After the Surfside condo tragedy, engineers, contractors and local lawmakers are partnering to prevent a similar situation

Author: David Dorsey, Gulfshore Business
Published: Updated:

Florida’s population has jumped from around 3 million in 1950 to more than 22 million people today—and this number has continued to skyrocket since the pandemic. Between July 2020 and July 2021, Florida became second in the country for most residents gained, according to U.S. Census Bureau data.
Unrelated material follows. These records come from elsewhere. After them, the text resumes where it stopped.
(** One entry, whatever becomes of it: no commit is made, and leaving
    [add] there is not a return of nil. *)
Lemma add_entry_no_commit (ch : commit_helper.commitHelper)
    (b : commit_helper.commitBody) (fx fx' : commit_helper.effects)
    (r : unit + commit_helper.add_result) :
  commit_helper.add_entry ch b fx = (fx', r) ->
  commit_helper.no_commit (snd fx) = true ->
  commit_helper.no_commit (snd fx') = true /\ r <> inr (commit_helper.Returns None).
Proof.
  unfold commit_helper.add_entry. intros Hadd Hlog.
  destruct (negb _).
  { injection Hadd as <- <-. split; [exact Hlog | discriminate]. }
  destruct (commit_helper.do_call fx _) as [fx1 e1] eqn:E1.
  apply do_call_log in E1.
  assert (H1 : commit_helper.no_commit (snd fx1) = true)
    by (rewrite E1; now apply no_commit_snoc).
  destruct e1 as [e1|].
  { injection Hadd as <- <-. split; [exact H1 | discriminate]. }
  destruct (commit_helper.do_call fx1 _) as [fx2 e2] eqn:E2.
  apply do_call_log in E2.
  assert (H2 : commit_helper.no_commit (snd fx2) = true)
    by (rewrite E2; now apply no_commit_snoc).
  destruct e2 as [e2|].
  { injection Hadd as <- <-. split; [exact H2 | discriminate]. }
  destruct (commit_helper.slice_from _ _) as [sub|].
  2:{ injection Hadd as <- <-. split; [exact H2 | discriminate]. }
  destruct (commit_helper.do_call fx2 _) as [fx3 e3] eqn:E3.
  apply do_call_log in E3.
  assert (H3 : commit_helper.no_commit (snd fx3) = true)
    by (rewrite E3; now apply no_commit_snoc).
  destruct e3 as [e3|].
  2:{ injection Hadd as <- <-. split; [exact H3 | discriminate]. }
  destruct (commit_helper.do_call fx3 _) as [fx4 e4] eqn:E4.
  apply do_call_log in E4.
  assert (H4 : commit_helper.no_commit (snd fx4) = true)
    by (rewrite E4; now apply no_commit_snoc).
  destruct e4; injection Hadd as <- <-; split; try exact H4; discriminate.
Qed.

Lemma add_loop_no_commit (ch : commit_helper.commitHelper)
    (entries : list commit_helper.commitBody) :
  forall (fx fx' : commit_helper.effects)
         (r : unit + commit_helper.add_result),
    commit_helper.add_loop ch entries fx = (fx', r) ->
    commit_helper.no_commit (snd fx) = true ->
    commit_helper.no_commit (snd fx') = true /\ r <> inr (commit_helper.Returns None).
Proof.
  induction entries as [|b entries IH]; intros fx fx' r Hloop Hlog.
  - injection Hloop as <- <-. split; [exact Hlog | discriminate].
  - simpl in Hloop.
    destruct (commit_helper.add_entry ch b fx) as [fx1 [u|r1]] eqn:E.
    + destruct (add_entry_no_commit _ _ _ _ _ E Hlog) as [H1 _].
      eapply IH; eassumption.
    + injection Hloop as <- <-.
      eapply add_entry_no_commit; eassumption.
Qed.

(** The loop, gone through a list of entries without leaving [add]. *)
Lemma add_loop_continues (ch : commit_helper.commitHelper)
    (entries : list commit_helper.commitBody) :
  forall (fx fx' : commit_helper.effects) (u : unit),
    commit_helper.add_loop ch entries fx = (fx', inl u) ->
    forallb (commit_helper.within_root ch) entries = true /\
    snd fx' = snd fx ++ flat_map (commit_helper.staging ch) entries.
Proof.
  induction entries as [|b entries IH]; intros fx fx' u Hloop.
  - injection Hloop as <-. simpl. now rewrite app_nil_r.
  - simpl in Hloop.
    destruct (commit_helper.add_entry ch b fx) as [fx1 [u1|r1]] eqn:E;
      [|discriminate].
    destruct (add_entry_continues _ _ _ _ _ E) as [Hb Hlog1].
    destruct (IH _ _ _ Hloop) as [Hrest Hlog].
    split; [simpl; now rewrite Hb, Hrest|].
    rewrite Hlog, Hlog1. simpl. now rewrite <- !app_assoc.
Qed.

Lemma add_loop_app (ch : commit_helper.commitHelper)
    (l1 l2 : list commit_helper.commitBody) :
  forall fx : commit_helper.effects,
    commit_helper.add_loop ch (l1 ++ l2) fx
    = match commit_helper.add_loop ch l1 fx with
      | (fx', inl _) => commit_helper.add_loop ch l2 fx'
      | (fx', inr r) => (fx', inr r)
      end.
Proof.
  induction l1 as [|b l1 IH]; intros fx; [reflexivity|].
  simpl. destruct (commit_helper.add_entry ch b fx) as [fx1 [u|r]];
    [apply IH | reflexivity].
Qed.

(** A list with an entry outside the root splits at the first one. *)
Lemma first_outside (ch : commit_helper.commitHelper)
    (entries : list commit_helper.commitBody) :
  (exists b, In b entries /\ commit_helper.within_root ch b = false) ->
  exists pre b post,
    entries = pre ++ b :: post /\
    forallb (commit_helper.within_root ch) pre = true /\
    commit_helper.within_root ch b = false.
Proof.
  induction entries as [|a entries IH]; intros (b & Hin & Hb);
    [destruct Hin|].
  destruct (commit_helper.within_root ch a) eqn:Ha.
  - destruct Hin as [->|Hin]; [congruence|].
    destruct IH as (pre & b' & post & -> & Hpre & Hb'); [now exists b|].
    exists (a :: pre), b', post. simpl. now rewrite Ha.
  - now exists [], a, entries.
Qed.







End AddFacts.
As demand for housing rises, so do costs, but in a state with among the most residential condominium units, the housing issue isn’t centered solely around new builds—aging buildings on the coast are just as much of a problem. 
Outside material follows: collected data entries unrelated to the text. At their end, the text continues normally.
(** [int(v)] *)
Definition py_int (v : pyval) : result Z :=
  match v with
  | PInt z => ret z
  | PBool b => ret (if b then 1 else 0)
  | PFloat q => ret (Qc_trunc q)
  | PStr s =>
      match int_of_str s with
      | Some z => ret z
      | None => raise (ValueError "int" v)
      end
  | _ => raise (TypeError "int" v)
  end.

(** [float(v)] *)
Definition py_float (v : pyval) : result Qc :=
  match v with
  | PInt z =>
      if Z.abs z <? FLOAT_INT_LIMIT then ret (Qc_of_Z z)
      else raise (OverflowError "float" v)
  | PBool b => ret (Qc_of_Z (if b then 1 else 0))
  | PFloat q => ret q
  | PStr s =>
      match float_of_str s with
      | Some q => ret q
      | None => raise (ValueError "float" v)
      end
  | _ => raise (TypeError "float" v)
  end.

(** ** The model provider (app.py, lines 17-33) *)

(** The unpickled model: [model.predict(X)[0]] on the one-row frame with the
    columns [year, km_driven, ex_showroom_price, age], and the attribute
    [feature_names_in_] when the model has it. *)
Record predictor : Type := {
  predict : Z -> Qc -> Qc -> Z -> result Qc;
  feature_names_in_ : option (list string)
}.

(** The module-level variables of the application. *)
Record server : Type := {
  CORS_AVAILABLE : bool;
  model : option predictor;
  model_loaded : bool;
  load_error : option string
}.

Definition MODEL_PATH : string := "best_bike_price_model.pkl".

(** The start-up code: [path_exists] is [os.path.exists(MODEL_PATH)] and
    [loaded] what [joblib.load] does, the text of its exception or the
    model. *)
Definition startup (cors path_exists : bool) (loaded : string + predictor) : server :=
  if path_exists then
    match loaded with
    | inr m =>
        {| CORS_AVAILABLE := cors; model := Some m;
           model_loaded := true; load_error := None |}
    | inl e =>
        {| CORS_AVAILABLE := cors; model := None;
           model_loaded := false; load_error := Some e |}
    end
  else
    {| CORS_AVAILABLE := cors; model := None; model_loaded := false;
       load_error := Some ("Model file not found at " +:+ MODEL_PATH +:+
                           ". Run the training notebook to create it.") |}.

(** [model.predict(X)[0]]: with [model = None] the attribute access raises. *)
Definition model_predict (srv : server) (year : Z) (km_driven ex_showroom_price : Qc)
    (age : Z) : result Qc :=
  match model srv with
  | Some m => predict m year km_driven ex_showroom_price age
  | None => raise (AttributeError PNone "predict")
  end.

(** ** Responses *)

(** An error text: a string of the source, or [str(e)] of an exception of
    the runtime. *)
Inductive message : Type :=
| Text (s : string)
| StrOf (e : exn).

(** [str(e)] *)
Definition str_exn (e : exn) : message :=
  match e with
  | Raised msg => Text msg
  | _ => StrOf e
  end.

Inductive body : Type :=
| ErrorBody (error : message)
| PredictionBody (predicted_selling_price adjusted_prediction : Qc)
    (breakdown : gmap string Qc).

(** What a JSON view produces: [jsonify(body), status], or an exception that
    leaves the view. *)
Inductive response : Type :=
| Json (status : Z) (b : body)
| Unhandled (e : exn).

(** The template variables [index] renders. *)
Record page : Type := {
  prediction : option Qc;
  adjusted_prediction : option Qc;
  breakdown : option (gmap string Qc);
  error : option message
}.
“I’ve done a lot of retrofit work on condos on Sanibel Island throughout the years where the weather, exposure and salt have taken a toll,” says Michael Sheeley, president/partner of Fort Myers-based MK Architecture. “The imperative thing for large concrete buildings on the coast is that associations must have a regular maintenance and inspection program to consistently repair exposed concrete and steel through the life of the building, and I don’t think there’s a magic number to predict whether that building will last 20 or 50 years.” 
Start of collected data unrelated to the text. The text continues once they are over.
(** X16.  [Intersects] does not depend on the order of its operands, and
    two rectangles that are not empty intersect exactly when some point
    lies in both (touching rectangles included). *)
Theorem Intersects_iff_common_point :
  forall a b : orb.BoundOf,
    orb.Intersects a b = orb.Intersects b a /\
    (orb.IsEmpty a = false -> orb.IsEmpty b = false ->
     (orb.Intersects a b = true <->
      exists p, orb.Contains a p = true /\ orb.Contains b p = true)).
Proof.
  intros a b. split.
  - apply eq_true_iff_eq. rewrite !Intersects_iff. lia.
  - intros Ha Hb. apply IsEmpty_false_iff in Ha, Hb. rewrite Intersects_iff. split.
    + intros H.
      exists {| orb.X := Z.max (orb.X (orb.Min a)) (orb.X (orb.Min b));
                orb.Y := Z.max (orb.Y (orb.Min a)) (orb.Y (orb.Min b)) |}.
      split; apply Contains_iff; cbn [orb.X orb.Y]; lia.
    + intros (p & Hpa & Hpb). apply Contains_iff in Hpa, Hpb. lia.
Qed.

(** ** Wrap-around arithmetic *)

Lemma wrap_mod (z : Z) : math.wrap z mod 2 ^ 64 = z mod 2 ^ 64.
Proof.
  unfold math.wrap.
  rewrite Zminus_mod, Zmod_mod, <- Zminus_mod.
  f_equal. lia.
Qed.

Lemma wrap_congr (a b : Z) : a mod 2 ^ 64 = b mod 2 ^ 64 -> math.wrap a = math.wrap b.
Proof.
  intros H. unfold math.wrap.
  rewrite (Zplus_mod a), (Zplus_mod b), H. reflexivity.
Qed.

Lemma wrap_int64 (z : Z) : int64 z -> math.wrap z = z.
Proof. apply quadtree.wrap_small. Qed.

Lemma sub_mod (a b : Z) : math.sub a b mod 2 ^ 64 = (a - b) mod 2 ^ 64.
Proof. apply wrap_mod. Qed.

Lemma add_mod (a b : Z) : math.add a b mod 2 ^ 64 = (a + b) mod 2 ^ 64.
Proof. apply wrap_mod. Qed.

Lemma mul_mod (a b : Z) : math.mul a b mod 2 ^ 64 = (a * b) mod 2 ^ 64.
Proof. apply wrap_mod. Qed.

(** Subtracting [d] and then its opposite, or adding [d] and then its
    opposite, gives back an int64 value, overflow or not. *)
Lemma sub_sub_opp (x d : Z) :
  int64 x -> math.sub (math.sub x d) (math.sub 0 d) = x.
Proof.
  intros Hx. rewrite <- (wrap_int64 x Hx) at 2.
  unfold math.sub at 1. apply wrap_congr.
  rewrite Zminus_mod, !sub_mod, <- Zminus_mod. f_equal. lia.
Qed.

Lemma add_add_opp (x d : Z) :
  int64 x -> math.add (math.add x d) (math.sub 0 d) = x.
Proof.
  intros Hx. rewrite <- (wrap_int64 x Hx) at 2.
  unfold math.add at 1. apply wrap_congr.
  rewrite Zplus_mod, add_mod, sub_mod, <- Zplus_mod. f_equal. lia.
Qed.

(** X17.  Padding a rectangle by [d] and then by [-d] gives the rectangle
    back, for every rectangle with int64 coordinates and every [d], even
    when the intermediate coordinates overflow. *)
Theorem Pad_round_trip :
  forall (b : orb.BoundOf) (d : Z),
    int64Bound b ->
    orb.Pad (orb.Pad b d) (math.sub 0 d) = b.
Proof.
  intros [[x0 y0] [x1 y1]] d [[Hx0 Hy0] [Hx1 Hy1]].
  cbn [orb.X orb.Y orb.Min orb.Max] in *.
  unfold orb.Pad. cbn [orb.X orb.Y orb.Min orb.Max].
  rewrite !sub_sub_opp, !add_add_opp by assumption. reflexivity.
Qed.

Lemma quot2_between (a b : Z) : a <= b -> a <= Z.quot (a + b) 2 <= b.
Proof.
  intros H. pose proof (Z.quot_rem' (a + b) 2) as Hq.
  destruct (Z_le_gt_dec 0 (a + b)) as [Hs | Hs].
  - pose proof (Z.rem_bound_pos (a + b) 2 Hs ltac:(lia)). lia.
  - pose proof (Z.rem_bound_pos (- (a + b)) 2 ltac:(lia) ltac:(lia)) as Hr.
    rewrite Z.rem_opp_l in Hr by lia. lia.
Qed.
(Editor’s Note: This story, published in Gulfshore Business, went to press prior to the Florida Legislature passing SB 4D and Gov. Ron DeSantis signing the bill into law May 26 requiring statewide recertification of condominiums over three stories tall. Recertification will be required after 30 years, or 25 years if the building is within 3 miles of the coast, and every 10 years thereafter. Condominium associations must have sufficient reserves to pay for major repairs and conduct a study of the reserves every decade. It also requires condominium associations to provide inspection reports to owners, and if structural repairs are needed, work must begin within a year of the report.)